(Source records begins)
(* ===== verification/GoTime.v ===== *)
(** [time.Time.Format] for the layout the code uses: the civil date of an
    instant in the local time zone. *)

From S2P Require Export GoStrings.

#[local] Open Scope Z_scope.
#[local] Ltac Zify.zify_post_hook ::= Z.to_euclidean_division_equations.

(** The offset of the local zone from UTC at an instant, in seconds. *)
Class LocalZone := zone_offset : Time → Z.

(** ** The proleptic Gregorian calendar *)

Record Date := mkDate { year : Z; month : Z; day : Z }.

(** The date of the [z]-th day after 1970-01-01, counted in eras of 400 years
    that start on March 1. *)
Definition year_of_era (doe : Z) : Z := (doe - doe / 1460 + doe / 36524 - doe / 146096) / 365.
Definition civil_era (doe : Z) : Date :=
  let yoe := year_of_era doe in
  let doy := doe - (365 * yoe + yoe / 4 - yoe / 100) in
  let mp := (5 * doy + 2) / 153 in
  let m := if mp <? 10 then mp + 3 else mp - 9 in
  mkDate (if m <=? 2 then yoe + 1 else yoe) m (doy - (153 * mp + 2) / 5 + 1).
Definition civil_of_days (z : Z) : Date :=
  let z := z + 719468 in
  let d := civil_era (z mod 146097) in
  mkDate (year d + 400 * (z / 146097)) (month d) (day d).

(** The inverse. *)
Definition days_era (d : Date) : Z :=
  let y := if month d <=? 2 then year d - 1 else year d in
  let mp := if 2 <? month d then month d - 3 else month d + 9 in
  365 * y + y / 4 - y / 100 + (153 * mp + 2) / 5 + day d - 1.

(** Within a century of the era the year and the day of the year are in range;
    the last day of the era is a leap day on its own. *)
Lemma century_day doe k : 0 ≤ k ≤ 3 → 36524 * k ≤ doe < 36524 * (k + 1) →
  let y := year_of_era doe in 0 ≤ y < 400 ∧ 0 ≤ doe - (365 * y + y / 4 - y / 100) ≤ 365.
Proof.
  intros Hk Hd y. assert (Hb : doe / 36524 = k) by lia. assert (Hc : doe / 146096 = 0) by lia.
  assert (H100 : 100 * k ≤ y < 100 * (k + 1)) by (subst y; unfold year_of_era; rewrite Hb, Hc; lia).
  split; [lia|]. assert (Hy : y / 100 = k) by lia. rewrite Hy.
  assert (He : y = (doe + k - doe / 1460) / 365) by (subst y; unfold year_of_era; rewrite Hb, Hc; f_equal; lia).
  clearbody y. clear Hb Hc Hy. lia.
Qed.
Lemma year_of_era_range doe : 0 ≤ doe < 146097 →
  let y := year_of_era doe in 0 ≤ y < 400 ∧ 0 ≤ doe - (365 * y + y / 4 - y / 100) ≤ 365.
Proof.
  intros Hd. destruct (decide (doe = 146096)) as [->|Hn]; [by vm_compute|].
  apply (century_day doe (doe / 36524)); lia.
Qed.

(** The date of an era day: its ranges, and the day back. *)
Lemma era_day doe : 0 ≤ doe < 146097 →
  let d := civil_era doe in
  days_era d = doe ∧ 1 ≤ month d ≤ 12 ∧ 1 ≤ day d ≤ 31 ∧
  0 ≤ (if month d <=? 2 then year d - 1 else year d) < 400.
Proof.
  intros Hd. pose proof (year_of_era_range doe Hd) as [Hy Hdoy]. cbv zeta in *. unfold civil_era.
  set (y := year_of_era doe) in *. cbv zeta.
  set (doy := doe - (365 * y + y / 4 - y / 100)) in *. assert (Hdoe : doe = doy + (365 * y + y / 4 - y / 100)) by lia.
  clearbody doy y. set (mp := (5 * doy + 2) / 153). assert (Hmp : 0 ≤ mp ≤ 11) by lia.
  unfold days_era. cbn [year month day].
  destruct (Z.ltb_spec mp 10).
  - rewrite (proj2 (Z.leb_gt (mp + 3) 2)), (proj2 (Z.ltb_lt 2 (mp + 3))) by lia.
    replace (mp + 3 - 3) with mp by lia. lia.
  - rewrite (proj2 (Z.leb_le (mp - 9) 2)), (proj2 (Z.ltb_ge 2 (mp - 9))) by lia.
    replace (mp - 9 + 9) with mp by lia. replace (y + 1 - 1) with y by lia. lia.
Qed.

(** Two days with the same date are the same day. *)
Lemma civil_of_days_inj a b : civil_of_days a = civil_of_days b → a = b.
Proof.
  unfold civil_of_days. set (x := a + 719468). set (y := b + 719468). intros H.
  pose proof (era_day (x mod 146097) ltac:(lia)) as (Hx & _ & _ & Hyx).
  pose proof (era_day (y mod 146097) ltac:(lia)) as (Hy & _ & _ & Hyy). cbv zeta in *.
  destruct (civil_era (x mod 146097)) as [yx mx dx], (civil_era (y mod 146097)) as [yy my dy].
  unfold days_era in *. cbn [year month day] in *. injection H as Hyear -> ->.
  set (q := (153 * _ + 2) / 5) in *. clearbody q.
  assert (x / 146097 = y / 146097) by (destruct (my <=? 2); lia).
  assert (x mod 146097 = y mod 146097) by (destruct (my <=? 2); replace yy with yx by lia; lia).
  subst x y. lia.
Qed.

(** ** The text of an instant *)

Definition digit (n : Z) : ascii := ascii_of (48 + n mod 10).
Definition pad2 (n : Z) : list ascii := [digit (n / 10); digit n].
(** A year is padded to four digits; a later one takes what it needs. *)
Definition pad4 (n : Z) : list ascii :=
  if n <? 0 then "-"%char :: pad2 (- n / 100) ++ pad2 (- n mod 100)
  else if n <? 10000 then pad2 (n / 100) ++ pad2 (n mod 100) else chars (pretty n).

Definition DateTime : Type := Date * Z.
(** The date and the second of the day, in the local zone. *)
Definition civil `{LocalZone} (t : Time) : DateTime :=
  let s := Unix t + zone_offset t in (civil_of_days (s / 86400), s mod 86400).

(** [t.Format("2006-01-02_15-04-05")]. *)
Definition format_datetime (dt : DateTime) : list ascii :=
  let '(d, s) := dt in
  pad4 (year d) ++ "-"%char :: pad2 (month d) ++ "-"%char :: pad2 (day d) ++ "_"%char ::
  pad2 (s / 3600) ++ "-"%char :: pad2 (s / 60 mod 60) ++ "-"%char :: pad2 (s mod 60).
Definition time_Format `{LocalZone} (t : Time) : string := of_chars (format_datetime (civil t)).

Lemma byte_of_ascii_of n : 0 ≤ n < 256 → byte_of (ascii_of n) = n.
Proof.
  intros Hn. unfold byte_of, ascii_of. rewrite Ascii.N_ascii_embedding by lia. by rewrite Z2N.id by lia.
Qed.
Lemma digit_inj a b : 0 ≤ a < 10 → 0 ≤ b < 10 → digit a = digit b → a = b.
Proof.
  intros Ha Hb H. apply (f_equal byte_of) in H. unfold digit in H.
  rewrite !byte_of_ascii_of in H by lia. lia.
Qed.
Lemma pad2_inj a b : 0 ≤ a < 100 → 0 ≤ b < 100 → pad2 a = pad2 b → a = b.
Proof.
  intros Ha Hb [= H1 H2]. apply digit_inj in H1; [|lia..].
  assert (Hd : ∀ n, digit n = digit (n mod 10)) by (intros n; unfold digit; by rewrite Zmod_mod).
  rewrite (Hd a), (Hd b) in H2. apply digit_inj in H2; lia.
Qed.

Lemma pad4_inj a b : 0 ≤ a < 10000 → 0 ≤ b < 10000 → pad4 a = pad4 b → a = b.
Proof.
  intros Ha Hb. unfold pad4.
  rewrite !(proj2 (Z.ltb_ge _ 0)), !(proj2 (Z.ltb_lt _ 10000)) by lia. intros [= H1 H2 H3 H4].
  assert (a / 100 = b / 100) by (apply pad2_inj; [lia..|unfold pad2; congruence]).
  assert (a mod 100 = b mod 100) by (apply pad2_inj; [lia..|unfold pad2; congruence]). lia.
Qed.

(** Within the years of four digits the text tells the second. *)
Definition four_digit_year `{LocalZone} (t : Time) : Prop := 0 ≤ year (civil t).1 < 10000.

Lemma civil_ranges `{LocalZone} t :
  1 ≤ month (civil t).1 ≤ 12 ∧ 1 ≤ day (civil t).1 ≤ 31 ∧ 0 ≤ (civil t).2 < 86400.
Proof.
  unfold civil, civil_of_days. cbn [fst snd month day].
  set (s := Unix t + zone_offset t).
  pose proof (era_day ((s / 86400 + 719468) mod 146097) ltac:(lia)) as (_ & ? & ? & _).
  split_and!; try lia.
Qed.

Lemma time_Format_inj `{LocalZone} t u :
  four_digit_year t → four_digit_year u → time_Format t = time_Format u →
  Unix t + zone_offset t = Unix u + zone_offset u.
Proof.
  intros Ht Hu E. apply (f_equal chars) in E. unfold time_Format in E. rewrite !chars_of_chars in E.
  pose proof (civil_ranges t) as (Hmt & Hdt & Hst). pose proof (civil_ranges u) as (Hmu & Hdu & Hsu).
  unfold four_digit_year in *.
  assert (Hinj : civil t = civil u).
  { destruct (civil t) as [[y m d] s], (civil u) as [[y' m' d'] s']. cbn [fst snd year month day] in *.
    unfold format_datetime in E. cbn [fst snd year month day] in E.
    apply app_inj_1 in E as [Hy E];
      [|unfold pad4; rewrite !(proj2 (Z.ltb_ge _ 0)), !(proj2 (Z.ltb_lt _ 10000)) by lia; done].
    apply pad4_inj in Hy; [|lia..]. subst y'.
    injection E as E1 E2 E3 E4 E5 E6 E7 E8 E9 E10.
    assert (m = m') by (apply pad2_inj; [lia..|unfold pad2; congruence]).
    assert (d = d') by (apply pad2_inj; [lia..|unfold pad2; congruence]).
    assert (s / 3600 = s' / 3600) by (apply pad2_inj; [lia..|unfold pad2; congruence]).
    assert (s / 60 mod 60 = s' / 60 mod 60) by (apply pad2_inj; [lia..|unfold pad2; congruence]).
    assert (s mod 60 = s' mod 60) by (apply pad2_inj; [lia..|unfold pad2; congruence]).
    assert (s = s') by lia. by subst. }
  pose proof (f_equal fst Hinj) as Hd. pose proof (f_equal snd Hinj) as Hs.
  apply civil_of_days_inj in Hd. cbn [civil snd] in Hs. unfold civil in Hs. cbn [snd] in Hs. lia.
Qed.

(** [t.UTC().Format(time.RFC3339)]. *)
Definition format_RFC3339 (t : Time) : string :=
  let d := civil_of_days (Unix t / 86400) in
  let s := Unix t mod 86400 in
  of_chars (pad4 (year d) ++ "-"%char :: pad2 (month d) ++ "-"%char :: pad2 (day d) ++ "T"%char ::
            pad2 (s / 3600) ++ ":"%char :: pad2 (s / 60 mod 60) ++ ":"%char :: pad2 (s mod 60) ++ ["Z"%char]).
Example format_2026 : format_RFC3339 (1788602400 * Second) = "2026-09-05T10:00:00Z".
Proof. reflexivity. Qed.

(** [d.String()]: the last [prec] digits of [v] are a fraction, written without
    its trailing zeros, and the rest of [v]. *)
Fixpoint fmtFrac (prec : nat) (v : Z) (print : bool) (out : list ascii) : list ascii * Z :=
  match prec with
  | O => (if print then "."%char :: out else out, v)
  | S prec =>
      let d := v mod 10 in
      let print := print || negb (d =? 0) in
      fmtFrac prec (v / 10) print (if print then digit d :: out else out)
  end.
Definition fmtInt (v : Z) : list ascii := chars (pretty v).
Definition duration_chars (u : Z) : list ascii :=
  if u =? 0 then ["0"%char; "s"%char]
  else if u <? Second then
    let '(prec, unit) := if u <? 1000 then (0%nat, ["n"%char; "s"%char])
                         else if u <? Millisecond then (3%nat, [ascii_of 194; ascii_of 181; "s"%char])
                         else (6%nat, ["m"%char; "s"%char]) in
    let '(frac, v) := fmtFrac prec u false unit in fmtInt v ++ frac
  else
    let '(secs, v) := fmtFrac 9 u false ["s"%char] in
    let out := fmtInt (v mod 60) ++ secs in
    let m := v / 60 in
    if m =? 0 then out
    else
      let out := fmtInt (m mod 60) ++ "m"%char :: out in
      if m / 60 =? 0 then out else fmtInt (m / 60) ++ "h"%char :: out.
Definition duration_String (d : Duration) : string :=
  of_chars (if d <? 0 then "-"%char :: duration_chars (- d) else duration_chars d).
Example durations : duration_String <$> [0; 1500; 15 * Second; 5 * Minute; 90 * Minute + 1500 * Millisecond; - Second]
  = ["0s"; of_chars ["1"; "."; "5"; ascii_of 194; ascii_of 181; "s"]%char; "15s"; "5m0s"; "1h30m1.5s"; "-1s"].
Proof. reflexivity. Qed.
(Source records ends)
#### Activity
Print exactly the lines above, between the one holding "apply app_inj_1 in E as [Hy E];" and the one holding "assert (m = m')", inclusive, and nothing besides.

#### Exercise response
    apply app_inj_1 in E as [Hy E];
      [|unfold pad4; rewrite !(proj2 (Z.ltb_ge _ 0)), !(proj2 (Z.ltb_lt _ 10000)) by lia; done].
    apply pad4_inj in Hy; [|lia..]. subst y'.
    injection E as E1 E2 E3 E4 E5 E6 E7 E8 E9 E10.
    assert (m = m') by (apply pad2_inj; [lia..|unfold pad2; congruence]).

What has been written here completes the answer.